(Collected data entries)
- - - -
(* ===== verification/TransactionManager.v ===== *)
(** * Preparing and executing transactions in consensus

    [consensus/src/hotstuff/transaction_manager/{manager,prepared,pledged}.rs]:
    the inputs of a transaction are resolved against the pending store, it is
    executed when its inputs are known, and its substates are locked.

    The execution itself is behind the trait [BlockTransactionExecutor], which
    the consensus crate does not implement: a class here. *)
From stdpp Require Import base gmap list numbers.
From S2P Require Import Prelude Ids Substate Sharding Committee Blocks BlockStore PendingStore Evidence TransactionPool PoolStore Pledges.
Open Scope Z_scope.

Inductive BlockTransactionExecutorError :=
  | ExecutionThreadFailure
  | ExStorageError (e : BlockStore.StorageError)
  | ExSubstateStoreError (e : SubstateStoreError)
  | TransactionValidationError
  | ExTransactionPoolError (e : TransactionPoolError)
  | ExInvariantError.

Class BlockTransactionExecutor := {
  executor_execute : Transaction → Epoch → gmap (SubstateId * option Z) Substate →
    res BlockTransactionExecutorError TransactionExecution;
}.

(** ** What preparing a transaction gives *)
Inductive LocalPreparedTransaction :=
  | LocalAcceptPrepared (execution : TransactionExecution) (lock_status : LockStatus)
  | LocalEarlyAbort (execution : TransactionExecution).
Inductive EvidenceOrExecution :=
  | PreparedEvidence (evidence : Evidence)
  | PreparedExecution (execution : TransactionExecution).
Inductive PreparedTransaction :=
  | LocalOnlyPrepared (local : LocalPreparedTransaction)
  | MultiShardPrepared (execution_or_evidence : EvidenceOrExecution) (lock_status : LockStatus).

Definition prepared_lock_status (p : PreparedTransaction) : LockStatus :=
  match p with
  | LocalOnlyPrepared (LocalAcceptPrepared _ s) => s
  | LocalOnlyPrepared (LocalEarlyAbort _) => lock_status_new
  | MultiShardPrepared _ s => s
  end.
Definition multishard_decision (e : EvidenceOrExecution) : Decision :=
  match e with PreparedEvidence _ => Commit | PreparedExecution x => execution_decision x end.

Definition is_not_found_error (e : BlockTransactionExecutorError) : bool :=
  match e with
  | ExStorageError NotFound => true
  | ExSubstateStoreError (LockFailed (LfSubstateNotFound _)) => true
  | ExSubstateStoreError (SubstateNotFound _) => true
  | ExSubstateStoreError (StoreError NotFound) => true
  | _ => false
  end.
Definition is_substate_down_error (e : BlockTransactionExecutorError) : bool :=
  match e with
  | ExSubstateStoreError (SubstateIsDown _) => true
  | ExSubstateStoreError (LockFailed (LfSubstateIsDown _)) => true
  | _ => false
  end.

Record ResolvedInputs := MkResolvedInputs {
  ri_local_inputs : list (SubstateId * option Z * Z);
  ri_foreign_inputs : list (SubstateId * option Z);
  ri_local_tombstones : list N;
}.
Inductive ResolvedTransactionInputs :=
  | OnlyLocalInputs (local_versions : list (SubstateId * option Z * Z))
  | LocalAndForeignInputs (local_versions : list (SubstateId * option Z * Z))
      (non_local_inputs : list (SubstateId * option Z))
  | OnlyTombstones
  | OnlyForeignInputs (non_local_inputs : list (SubstateId * option Z))
  | OneOrMoreLocalInputsNotFound (is_local_only : bool) (err : BlockTransactionExecutorError).

(** [IndexMap::insert] and [IndexSet::insert]. *)
Fixpoint index_insert {K V : Type} `{!EqDecision K} (k : K) (v : V) (l : list (K * V)) : list (K * V) :=
  match l with
  | [] => [(k, v)]
  | (k', v') :: l => if decide (k' = k) then (k', v) :: l else (k', v') :: index_insert k v l
  end.
Definition index_set_insert {K : Type} `{!EqDecision K} (k : K) (l : list K) : list K :=
  if decide (k ∈ l) then l else l ++ [k].

(** [collect] into a [HashMap]. *)
Definition resolved_of_pledges (pledges : list SubstatePledge) : gmap (SubstateId * option Z) Substate :=
  foldl (λ m p, match into_input p with
                | Some (id, v) =>
                    <[(vsi_substate_id id, Some (vsi_version id)) := MkSubstate v (vsi_version id)]> m
                | None => m
                end) ∅ pledges.

Notation PrepareM A := (M PendingSubstateStore BlockTransactionExecutorError A).
Definition on_pending {A : Type} (m : StoreM A) : PrepareM A := map_err ExSubstateStoreError m.
Definition res_err {E F A : Type} (f : E → F) (r : res E A) : res F A :=
  match r with Ok a => Ok a | Err e => Err (f e) | Panic => Panic end.

Section manager.
Context `{Kh : !ObjectKeyHashes, Ex : !BlockTransactionExecutor} (db : ConsensusDb) (num_preshards : NumPreshards).
Context (block : BlockRef) (ci : CommitteeInfo).
Implicit Types (t : Transaction) (id : TransactionId) (ps : PendingSubstateStore) (x : TransactionExecution).

Definition includes (s : SubstateId) : res BlockTransactionExecutorError bool := includes_substate_id ci s.

(** ** Inputs *)
Fixpoint resolve_loop ps (inputs : list (SubstateId * option Z)) (local : list (SubstateId * option Z * Z))
    (foreign : list (SubstateId * option Z)) :
    res BlockTransactionExecutorError (list (SubstateId * option Z * Z) * list (SubstateId * option Z)) :=
  match inputs with
  | [] => Ok (local, foreign)
  | input :: inputs =>
      let? here := includes input.1 in
      if negb here then resolve_loop ps inputs local (index_set_insert input foreign)
      else
        match input.2 with
        | Some version =>
            let? _ := res_err ExSubstateStoreError
              (lock_assert_is_up (db_base db) block ps (MkVersionedSubstateId input.1 version)) in
            resolve_loop ps inputs (index_insert input version local) foreign
        | None =>
            let? latest := res_err ExSubstateStoreError (get_latest_version (db_base db) block ps input.1) in
            if negb (lv_is_up latest)
            then Err (ExSubstateStoreError (SubstateIsDown (MkVersionedSubstateId input.1 (lv_version latest))))
            else resolve_loop ps inputs (index_insert input (lv_version latest) local) foreign
        end
  end.
Fixpoint filter_tombstones (ts : list N) : res BlockTransactionExecutorError (list N) :=
  match ts with
  | [] => Ok []
  | a :: ts =>
      let? here := includes (SidClaimedOutputTombstone a) in
      let? rest := filter_tombstones ts in
      Ok (if here : bool then a :: rest else rest)
  end.
Definition resolve_local_versions ps t : res BlockTransactionExecutorError ResolvedInputs :=
  let? p := resolve_loop ps (tr_inputs t) [] [] in
  let? tombstones := filter_tombstones (tr_claim_burn_outputs t) in
  if bool_decide (p.1 = []) && bool_decide (p.2 = []) && bool_decide (tombstones = [])
  then Err ExInvariantError
  else Ok (MkResolvedInputs p.1 p.2 tombstones).

Definition resolve_inputs ps t : res BlockTransactionExecutorError ResolvedTransactionInputs :=
  match resolve_local_versions ps t with
  | Ok r =>
      let no_local := bool_decide (ri_local_inputs r = []) in
      let no_foreign := bool_decide (ri_foreign_inputs r = []) in
      if no_local && no_foreign && bool_decide (ri_local_tombstones r ≠ []) then Ok OnlyTombstones
      else if negb no_local && no_foreign then
        if transaction_is_global t && (1 <? ci_num_committees ci)
        then Ok (LocalAndForeignInputs (ri_local_inputs r) (ri_foreign_inputs r))
        else Ok (OnlyLocalInputs (ri_local_inputs r))
      else if no_local && negb no_foreign then Ok (OnlyForeignInputs (ri_foreign_inputs r))
      else Ok (LocalAndForeignInputs (ri_local_inputs r) (ri_foreign_inputs r))
  | Err err =>
      if negb (is_not_found_error err) && negb (is_substate_down_error err) then Err err
      else
        let? inputs_local := is_all_local ci (fst <$> tr_inputs t) in
        let? outputs_local :=
          if inputs_local : bool then is_all_local ci (vsi_substate_id <$> known_outputs t) else Ok false in
        Ok (OneOrMoreLocalInputsNotFound outputs_local err)
  | Panic => Panic
  end.

(** [get_many]. *)
Fixpoint get_many ps (ids : list (SubstateId * option Z * Z)) (acc : gmap (SubstateId * option Z) Substate) :
    res BlockTransactionExecutorError (gmap (SubstateId * option Z) Substate) :=
  match ids with
  | [] => Ok acc
  | (req, v) :: ids =>
      let? s := res_err ExSubstateStoreError
        (get (db_base db) block ps (MkVersionedSubstateId req.1 v)) in
      get_many ps ids (<[req := s]> acc)
  end.

(** ** Executions *)
Definition fetch_execution id : res BlockTransactionExecutorError (option TransactionExecution) :=
  match block_transaction_executions_get_pending_for_block (db_pool db) id (br_block_id block) (br_height block) with
  | Ok x => Ok (Some x)
  | Err NotFound => Ok None
  | Err e => Err (ExStorageError e)
  | Panic => Panic
  end.
Definition execute_or_fetch t (resolved_inputs : gmap (SubstateId * option Z) Substate) :
    res BlockTransactionExecutorError TransactionExecution :=
  let? found := fetch_execution (tr_id t) in
  match found with
  | Some x => Ok x
  | None => executor_execute t (br_epoch block) resolved_inputs
  end.
(** [PledgedTransaction::load_pledges] and [execute]. *)
Definition execute_pledged (epoch : Epoch) t : res BlockTransactionExecutorError TransactionExecution :=
  let? local_pledges := res_err ExStorageError (get_local_pledges db t) in
  executor_execute t epoch (resolved_of_pledges (local_pledges ++ foreign_pledges_of db (tr_id t))).

(** ** Preparing *)
Definition lock_all id (locks : list LockIntent) (is_local_only : bool) : PrepareM LockStatus :=
  on_pending (try_lock_all (db_base db) block id locks is_local_only).
Definition has_hard_conflict (s : LockStatus) : PrepareM bool :=
  let! e := lift (res_err ExSubstateStoreError (hard_conflict s)) in
  ret (match e with Some _ => true | None => false end).

Definition prepare_local_input_transaction t (local_versions : list (SubstateId * option Z * Z)) :
    PrepareM PreparedTransaction :=
  let! ps := (λ ps, (Ok ps, ps)) in
  let! local_inputs := lift (get_many ps local_versions ∅) in
  let! execution := lift (execute_or_fetch t local_inputs) in
  let! is_outputs_local_only := lift (is_all_local ci (li_substate_id <$> te_resulting_outputs execution)) in
  if is_outputs_local_only : bool then
    if is_abort (execution_decision execution) then ret (LocalOnlyPrepared (LocalEarlyAbort execution))
    else
      let! lock_status := lock_all (tr_id t) (te_resolved_inputs execution ++ te_resulting_outputs execution) true in
      let! hard := has_hard_conflict lock_status in
      let execution := if hard : bool then execution_abort LockInputsFailed else execution in
      ret (LocalOnlyPrepared (LocalAcceptPrepared execution lock_status))
  else
    match execution_decision execution with
    | Commit =>
        let! lock_status := lock_all (tr_id t) (te_resolved_inputs execution) false in
        let! hard := has_hard_conflict lock_status in
        let execution := if hard : bool then execution_abort LockInputsFailed else execution in
        ret (MultiShardPrepared (PreparedExecution execution) lock_status)
    | Abort _ => ret (LocalOnlyPrepared (LocalEarlyAbort execution))
    end.

Fixpoint filter_local_locks (locks : list LockIntent) : res BlockTransactionExecutorError (list LockIntent) :=
  match locks with
  | [] => Ok []
  | l :: locks =>
      let? here := if is_transaction_receipt (li_substate_id l) then Ok true else includes (li_substate_id l) in
      let? rest := filter_local_locks locks in
      Ok (if here : bool then l :: rest else rest)
  end.
Definition prepare_multishard_from_execution id x : PrepareM PreparedTransaction :=
  if is_abort (execution_decision x) then ret (MultiShardPrepared (PreparedExecution x) lock_status_new)
  else
    let! requested_locks := lift (filter_local_locks (te_resolved_inputs x ++ te_resulting_outputs x)) in
    let! lock_status := lock_all id requested_locks false in
    let! hard := has_hard_conflict lock_status in
    let x := if hard : bool then execution_abort LockInputsFailed else x in
    ret (MultiShardPrepared (PreparedExecution x) lock_status).

(** The lock requested for an input whose use is not known yet. *)
Definition assumed_lock (p : SubstateId * option Z * Z) : LockIntent :=
  MkLockIntent p.1.1 (if is_read_only p.1.1 || is_resource p.1.1 then LockTypeRead else LockTypeWrite) p.2 p.1.2.
Fixpoint insert_unpledged_foreign (inputs : list (SubstateId * option Z)) (ev : Evidence) :
    res BlockTransactionExecutorError Evidence :=
  match inputs with
  | [] => Ok ev
  | input :: inputs =>
      let? ev := insert_unpledged_from_substate_id (ci_num_shards ci) (ci_num_committees ci) input.1 ev in
      insert_unpledged_foreign inputs ev
  end.
Definition prepare_multishard_no_execution id (local_versions : list (SubstateId * option Z * Z))
    (non_local_inputs : list (SubstateId * option Z)) : PrepareM PreparedTransaction :=
  let requested_locks := assumed_lock <$> local_versions in
  let! evidence := lift (from_lock_intents (ci_num_shards ci) (ci_num_committees ci) requested_locks) in
  let! evidence := lift (insert_unpledged_foreign non_local_inputs evidence) in
  let! lock_status := lock_all id requested_locks false in
  ret (MultiShardPrepared (PreparedEvidence evidence) lock_status).

Definition prepare_multishard_involved_transaction t (local_versions : list (SubstateId * option Z * Z))
    (non_local_inputs : list (SubstateId * option Z)) : PrepareM PreparedTransaction :=
  let! found := lift (fetch_execution (tr_id t)) in
  match found with
  | Some exec => prepare_multishard_from_execution (tr_id t) exec
  | None => prepare_multishard_no_execution (tr_id t) local_versions non_local_inputs
  end.

Definition prepare_multishard_output_only_transaction t : PrepareM PreparedTransaction :=
  let! execution := lift (execute_or_fetch t (resolved_of_pledges (foreign_pledges_of db (tr_id t)))) in
  prepare_multishard_from_execution (tr_id t) execution.

Definition prepare (pool_tx : TransactionPoolRecord) : PrepareM PreparedTransaction :=
  let! t := lift (res_err (λ e, ExTransactionPoolError (PoolStorageError e))
                    (transactions_get db (tp_transaction_id pool_tx))) in
  match abort_reason (current_decision pool_tx) with
  | Some reason =>
      let! found := lift (fetch_execution (tr_id t)) in
      ret (MultiShardPrepared (PreparedExecution (default (execution_abort reason) found)) lock_status_new)
  | None =>
      let! ps := (λ ps, (Ok ps, ps)) in
      let! resolved := lift (resolve_inputs ps t) in
      match resolved with
      | OnlyLocalInputs local_versions => prepare_local_input_transaction t local_versions
      | LocalAndForeignInputs local_versions non_local_inputs =>
          prepare_multishard_involved_transaction t local_versions non_local_inputs
      | OnlyForeignInputs _ => prepare_multishard_output_only_transaction t
      | OnlyTombstones => prepare_local_input_transaction t []
      | OneOrMoreLocalInputsNotFound is_local_only _ =>
          let execution := execution_abort OneOrMoreInputsNotFound in
          if is_local_only : bool then ret (LocalOnlyPrepared (LocalEarlyAbort execution))
          else ret (MultiShardPrepared (PreparedExecution execution) lock_status_new)
      end
  end.
End manager.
- - - -
## [Work task]
The range runs from the line above containing "match ids with" to the line containing "NotFound => Ok None", inclusive. Restate those lines word for word and no others.

## [Answer area]
  match ids with
  | [] => Ok acc
  | (req, v) :: ids =>
      let? s := res_err ExSubstateStoreError
        (get (db_base db) block ps (MkVersionedSubstateId req.1 v)) in
      get_many ps ids (<[req := s]> acc)
  end.

(** ** Executions *)
Definition fetch_execution id : res BlockTransactionExecutorError (option TransactionExecution) :=
  match block_transaction_executions_get_pending_for_block (db_pool db) id (br_block_id block) (br_height block) with
  | Ok x => Ok (Some x)
  | Err NotFound => Ok None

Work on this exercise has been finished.